Assignment: Everything below from the line with "intros Hc [i" to the last line, both included, is to be written out exactly, with nothing added.

Data in this exercise:
(* ===== verification/ReadSamples.v ===== *)
(** * A small database, for examples of reading

    An in-memory table with an evaluator of the statements, and the interfaces
    of the query builder and the database that it satisfies. *)
From stdpp Require Import sorting.
From S2P Require Import Prelude SqlSchema Dml Converter Models Convert Projections Filters ValueOrder SqlRead ReadFacts.

#[local] Existing Instance sample_values.
Definition sample_decimal_cmp (a b : Z * nat) : comparison := (a.1 * 10 ^ Z.of_nat b.2 ?= b.1 * 10 ^ Z.of_nat a.2)%Z.
#[export] Instance sample_order : ValueOrd sample_values := {|
  uuid_cmp := String.compare;
  datetime_cmp := Z.compare;
  decimal_cmp := sample_decimal_cmp;
  stringify_date d := "date";
  decimal_trunc_i64 d := Some (Z.quot d.1 (10 ^ Z.of_nat d.2))%Z;
  debug_value _ := EmptyString;
  debug_type _ := EmptyString;
|}.
Lemma sample_decimal_ok : cmp_ok sample_decimal_cmp.
Proof.
  assert (Hpos : forall n, (0 < 10 ^ Z.of_nat n)%Z) by (intros; apply Z.pow_pos_nonneg; lia).
  unfold sample_decimal_cmp. split_and!.
  - intros x. apply Z.compare_refl.
  - intros x y. apply Z.compare_antisym.
  - intros c x y z. pose proof (Hpos x.2). pose proof (Hpos y.2). pose proof (Hpos z.2).
    destruct c; rewrite ?Z.compare_eq_iff, ?Z.compare_lt_iff, ?Z.compare_gt_iff; nia.
  - intros x y z. pose proof (Hpos x.2). pose proof (Hpos y.2). pose proof (Hpos z.2). intros Hxy%Z.compare_eq_iff.
    destruct (Z.compare_spec (x.1 * 10 ^ Z.of_nat z.2) (z.1 * 10 ^ Z.of_nat x.2)); rewrite ?Z.compare_eq_iff, ?Z.compare_lt_iff, ?Z.compare_gt_iff; nia.
Qed.
Lemma sample_order_ok : ValueOrdOk sample_values sample_order.
Proof. split; [apply string_cmp_ok|apply Z_cmp_ok|apply sample_decimal_ok]. Qed.

(** ** Statements as data *)
Definition SampleRow : Type := list (string * PrismaValue).
Definition sample_cell (r : SampleRow) (c : string) : PrismaValue := default PV_Null (snd <$> iter_find (fun p => p.1 ≟ c) r).
Definition SampleCond : Type := option (SampleRow -> option bool).
Definition sample_value (c : SampleCond) (r : SampleRow) : option bool := match c with Some p => p r | None => Some true end.
Record SampleSelect : Type := mkSampleSelect {
  ss_table : string * string;
  ss_cond : SampleCond;
  ss_offset : Z;
  ss_orders : list (string * QOrder);
  ss_limit : option Z;
  ss_columns : list string;
}.
Definition sample_is (o : QCompare) (a b : PrismaValue) : bool := compare_holds o (value_cmp a b).
Section sample_db.
Context (rows : string * string -> list SampleRow).
(** A subselect stands for the first row that it finds. *)
Definition sample_record (s : SampleSelect) : PrismaValue :=
  match iter_filter (fun r => is_true (sample_value (ss_cond s) r)) (rows (ss_table s)) with
  | r :: _ => PV_List (sample_cell r <$> ss_columns s)
  | [] => PV_Null
  end.
#[local] Instance sample_quaint : Quaint := {|
  QTable := string * string;
  QColumn := string;
  QExpr := SampleRow -> PrismaValue;
  QCond := SampleCond;
  QSelect := SampleSelect;
  table_from t := t;
  table_alias t _ := t;
  table_same_type a b := a ≟ b;
  column_from c := c.2;
  column_named c := c;
  column_table c _ := c;
  column_eqb a b := a ≟ b;
  expr_column c r := sample_cell r c;
  expr_row cs r := PV_List (sample_cell r <$> cs);
  expr_value v _ := v;
  expr_values l _ := PV_List l;
  expr_select s _ := sample_record s;
  no_condition := None;
  negative_condition := Some (fun _ => Some false);
  cond_and l := Some (fun r => k_and ((fun c => sample_value c r) <$> l));
  cond_or l := Some (fun r => k_or ((fun c => sample_value c r) <$> l));
  cond_not c := Some (fun r => k_not (sample_value c r));
  cond_compare o e x := Some (fun r => Some (sample_is o (e r) (x r)));
  cond_like _ _ _ := Some (fun _ => None);
  cond_is_null e := Some (fun r => Some (is_null (e r)));
  cond_is_not_null e := Some (fun r => Some (negb (is_null (e r))));
  cond_in e vs := Some (fun r => Some (existsb (sample_is QEquals (e r)) vs));
  cond_in_rows e ls := Some (fun r => Some (existsb (fun l => sample_is QEquals (e r) (PV_List l)) ls));
  cond_not_in e vs := Some (fun r => Some (forallb (sample_is QNotEquals (e r)) vs));
  cond_not_in_rows e ls := Some (fun r => Some (forallb (fun l => sample_is QNotEquals (e r) (PV_List l)) ls));
  cond_in_select _ _ := Some (fun _ => None);
  cond_not_in_select _ _ := Some (fun _ => None);
  is_no_condition c := match c with None => true | Some _ => false end;
  select_from t := mkSampleSelect t None 0 [] None [];
  so_that c s := mkSampleSelect (ss_table s) c (ss_offset s) (ss_orders s) (ss_limit s) (ss_columns s);
  select_and_where c s := mkSampleSelect (ss_table s) (Some (fun r => k_and [sample_value (ss_cond s) r; sample_value c r])) (ss_offset s) (ss_orders s) (ss_limit s) (ss_columns s);
  select_inner_join _ _ s := s;
  select_offset n s := mkSampleSelect (ss_table s) (ss_cond s) n (ss_orders s) (ss_limit s) (ss_columns s);
  select_limit n s := mkSampleSelect (ss_table s) (ss_cond s) (ss_offset s) (ss_orders s) (Some n) (ss_columns s);
  select_order_by o s := mkSampleSelect (ss_table s) (ss_cond s) (ss_offset s) (ss_orders s ++ [o]) (ss_limit s) (ss_columns s);
  select_column c s := mkSampleSelect (ss_table s) (ss_cond s) (ss_offset s) (ss_orders s) (ss_limit s) (ss_columns s ++ [c]);
  select_count s := s;
|}.
#[local] Arguments is_true : simpl never.
Lemma is_true_Some b : is_true (Some b) = b.
Proof. by destruct b. Qed.
#[local] Instance sample_db : SqlDb SampleRow := {|
  db_rows := rows;
  cell := sample_cell;
  cond_value := sample_value;
  db_cmp := value_cmp;
|}.
Lemma sample_value_expr v r : value_expr v r = v.
Proof. by destruct v. Qed.
Lemma sample_db_ok : SqlDbOk sample_db.
Proof.
  pose proof sample_order_ok as HO. split; cbn.
  - split_and!.
    + apply (value_cmp_refl HO).
    + intros x y. apply (value_cmp_antisym HO).
    + intros [] x y z Hxy Hyz.
      * by rewrite <-(value_cmp_eq HO x y z Hxy).
      * by apply (value_cmp_lt HO x y z).
      * rewrite (value_cmp_antisym HO x z). rewrite (value_cmp_antisym HO x y) in Hxy. rewrite (value_cmp_antisym HO y z) in Hyz.
        rewrite (value_cmp_lt HO z y x); [done|..]; [by destruct (value_cmp z y)|by destruct (value_cmp y x)].
    + apply (value_cmp_eq HO).
  - done.
  - done.
  - by intros [p|] r.
  - done.
  - done.
  - done.
  - done.
  - intros e x r. unfold sample_is. by destruct (value_cmp (e r) (x r)).
  - intros e vs r. rewrite is_true_Some. induction vs as [|v vs IH]; [done|]. cbn. by rewrite IH, is_true_Some, sample_value_expr.
  - intros e ls r. rewrite is_true_Some. induction ls as [|l ls IH]; [done|]. cbn. by rewrite IH, is_true_Some.
  - intros e vs r. rewrite is_true_Some. induction vs as [|v vs IH]; [done|]. cbn. by rewrite IH, is_true_Some, sample_value_expr.
  - intros e ls r. rewrite is_true_Some. induction ls as [|l ls IH]; [done|]. cbn. by rewrite IH, is_true_Some.
  - intros o e v w r Hvw. rewrite !sample_value_expr. unfold sample_is.
    rewrite (value_cmp_antisym HO (e r) v), (value_cmp_antisym HO (e r) w). by rewrite (value_cmp_eq HO v w (e r) Hvw).
  - intros e v w r. rewrite !is_true_Some, !sample_value_expr. unfold sample_is. destruct (value_cmp (e r) v) eqn:E1; try done.
    destruct (value_cmp (e r) w) eqn:E2; try done. intros _ _. by rewrite (value_cmp_eq HO (e r) v w E1).
Qed.
Lemma select_columns_data s cs : foldl (fun acc o => select_column o acc) s cs =
  mkSampleSelect (ss_table s) (ss_cond s) (ss_offset s) (ss_orders s) (ss_limit s) (ss_columns s ++ cs).
Proof. revert s. induction cs as [|x cs IH]; intros s; cbn; [rewrite app_nil_r; by destruct s|]. rewrite IH. cbn. by rewrite <-app_assoc. Qed.
Lemma sample_record_ok : SqlRecordOk sample_db.
Proof.
  split. intros o t cs w r record Hone _. rewrite select_columns_data.
  assert (He : value_cmp (PV_List (sample_cell r <$> cs)) (sample_record (mkSampleSelect t w 0 [] None cs)) = order_cmp (ascending cs) r record).
  { unfold sample_record; cbn [ss_cond ss_table ss_columns]. cbn in Hone. rewrite Hone, value_cmp_list. clear. induction cs as [|c cs IH]; [done|]. cbn. by rewrite IH. }
  rewrite <-He. apply is_true_Some.
Qed.
(** Orders compare transitively. *)
Lemma order_le_trans ords (a b c : SampleRow) : order_le ords a b -> order_le ords b c -> order_le ords a c.
Proof.
  pose proof sample_order_ok as HO. unfold order_le. induction ords as [|[k o] ords IH]; [done|]. cbn.
  set (x := sample_cell a k). set (y := sample_cell b k). set (z := sample_cell c k).
  assert (Hdir : forall u v w, directed o (value_cmp u v) = Eq -> directed o (value_cmp v w) = directed o (value_cmp u w)).
  { intros u v w Huv. f_equal. apply (value_cmp_eq HO). by destruct o, (value_cmp u v). }
  assert (Hlt : forall u v w, directed o (value_cmp u v) = Lt -> directed o (value_cmp v w) = Lt -> directed o (value_cmp u w) = Lt).
  { intros u v w. destruct o; cbn; [apply (value_cmp_lt HO)|]. rewrite <-!(value_cmp_antisym HO). intros H1 H2. by apply (value_cmp_lt HO w v u). }
  assert (Heq : forall u v w, directed o (value_cmp v w) = Eq -> directed o (value_cmp u v) = directed o (value_cmp u w)).
  { intros u v w Hvw. f_equal. rewrite (value_cmp_antisym HO u v), (value_cmp_antisym HO u w). f_equal. symmetry. apply (value_cmp_eq HO). by destruct o, (value_cmp v w). }
  destruct (directed o (value_cmp x y)) eqn:E1; [|clear IH|done].
  - rewrite (Hdir x y z E1). destruct (directed o (value_cmp x z)); [apply IH|done..].
  - intros _. destruct (directed o (value_cmp y z)) eqn:E2; [|by rewrite (Hlt x y z)|done]. by rewrite <-(Heq x y z E2), E1.
Qed.
Definition order_leb (ords : list (string * QOrder)) (a b : SampleRow) : bool := cmp_le (order_cmp ords a b).
(** The answer of the database. *)
Definition sample_run (s : SampleSelect) : list (list PrismaValue) :=
  (fun r => sample_cell r <$> ss_columns s) <$>
  page (ss_offset s) (ss_limit s) (sort_by (order_leb (ss_orders s)) (iter_filter (fun r => is_true (sample_value (ss_cond s) r)) (rows (ss_table s)))).
Definition sample_conn (s : SampleSelect) (idents : list (TypeIdentifier * FieldArity)) : outcome string (list (list PrismaValue)) := Ok (sample_run s).
Lemma order_cmp_antisym ords (a b : SampleRow) : order_cmp ords a b = CompOpp (order_cmp ords b a).
Proof.
  induction ords as [|[k o] ords IH]; [done|]. cbn. rewrite IH, (value_cmp_antisym sample_order_ok (sample_cell a k)).
  destruct o; cbn; by destruct (value_cmp (sample_cell b k) (sample_cell a k)).
Qed.
Lemma statement_data t c off ords lim cols : statement t c off ords lim cols = mkSampleSelect t c off ords lim cols.
Proof.
  unfold statement. cbn.
  assert (Ho : forall s os, foldl (fun acc o => select_order_by o acc) s os =
    mkSampleSelect (ss_table s) (ss_cond s) (ss_offset s) (ss_orders s ++ os) (ss_limit s) (ss_columns s)).
  { intros s os. revert s. induction os as [|x os IH]; intros s; cbn; [rewrite app_nil_r; by destruct s|]. rewrite IH. cbn. by rewrite <-app_assoc. }
  pose proof select_columns_data as Hc.
  cbn in Ho, Hc. rewrite Ho. cbn. destruct lim; cbn; by rewrite Hc.
Qed.
Lemma sample_sorted ords l : StronglySorted (order_le ords) (sort_by (order_leb ords) l).
Proof.
  assert (Hle : forall a b, order_leb ords a b = true <-> order_le ords a b) by (intros; unfold order_leb, order_le; by destruct (order_cmp ords a b)).
  assert (Hss : StronglySorted (fun x y => order_leb ords x y = true) (sort_by (order_leb ords) l)).
  { apply sort_by_sorted.
    - intros x y. unfold order_leb. rewrite (order_cmp_antisym ords y x). by destruct (order_cmp ords x y).
    - intros x y z. rewrite !Hle. apply order_le_trans. }
  induction Hss as [|x k _ IH Hx]; constructor; [done|]. eapply Forall_impl; [exact Hx|]. intros y Hy. by apply Hle.
Qed.
Lemma sample_conn_answers : conn_answers (D := sample_db) sample_conn.
Proof.
  intros t c off ords lim cols idents out Hout. injection Hout as <-. rewrite statement_data. unfold answers, sample_run; cbn.
  exists (sort_by (order_leb ords) (iter_filter (fun r => is_true (sample_value c r)) (rows t))). split_and!; [apply sort_by_perm|apply sample_sorted|done].
Qed.
(** A check that no two rows tie. *)
Definition tie_check (ords : list (string * QOrder)) (l : list SampleRow) : bool :=
  let ks := seq 0 (length l) in
  forallb (fun i => forallb (fun j => match l !! i, l !! j with
                                      | Some a, Some b => (i ≟ j) || match order_cmp ords a b with Eq => false | _ => true end
                                      | _, _ => true
                                      end) ks) ks.
Lemma tie_check_spec ords l a b : tie_check ords l = true -> a ∈ l -> b ∈ l -> order_cmp ords a b = Eq -> a = b.
Proof.
  intros Hc [i Hi]%list_elem_of_lookup [j Hj]%list_elem_of_lookup He.
  assert (Hin : forall k x, l !! k = Some x -> k ∈ seq 0 (length l)) by (intros k x Hk%lookup_lt_Some; apply elem_of_seq; lia).
  pose proof (forallb_elem _ _ (forallb_elem _ _ Hc i (Hin _ _ Hi)) j (Hin _ _ Hj)) as H. cbv beta in H. rewrite Hi, Hj, He, orb_false_r in H.
  apply bool_decide_eq_true in H as ->. congruence.
Qed.
End sample_db.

Output:
  intros Hc [i Hi]%list_elem_of_lookup [j Hj]%list_elem_of_lookup He.
  assert (Hin : forall k x, l !! k = Some x -> k ∈ seq 0 (length l)) by (intros k x Hk%lookup_lt_Some; apply elem_of_seq; lia).
  pose proof (forallb_elem _ _ (forallb_elem _ _ Hc i (Hin _ _ Hi)) j (Hin _ _ Hj)) as H. cbv beta in H. rewrite Hi, Hj, He, orb_false_r in H.
  apply bool_decide_eq_true in H as ->. congruence.
Qed.
End sample_db.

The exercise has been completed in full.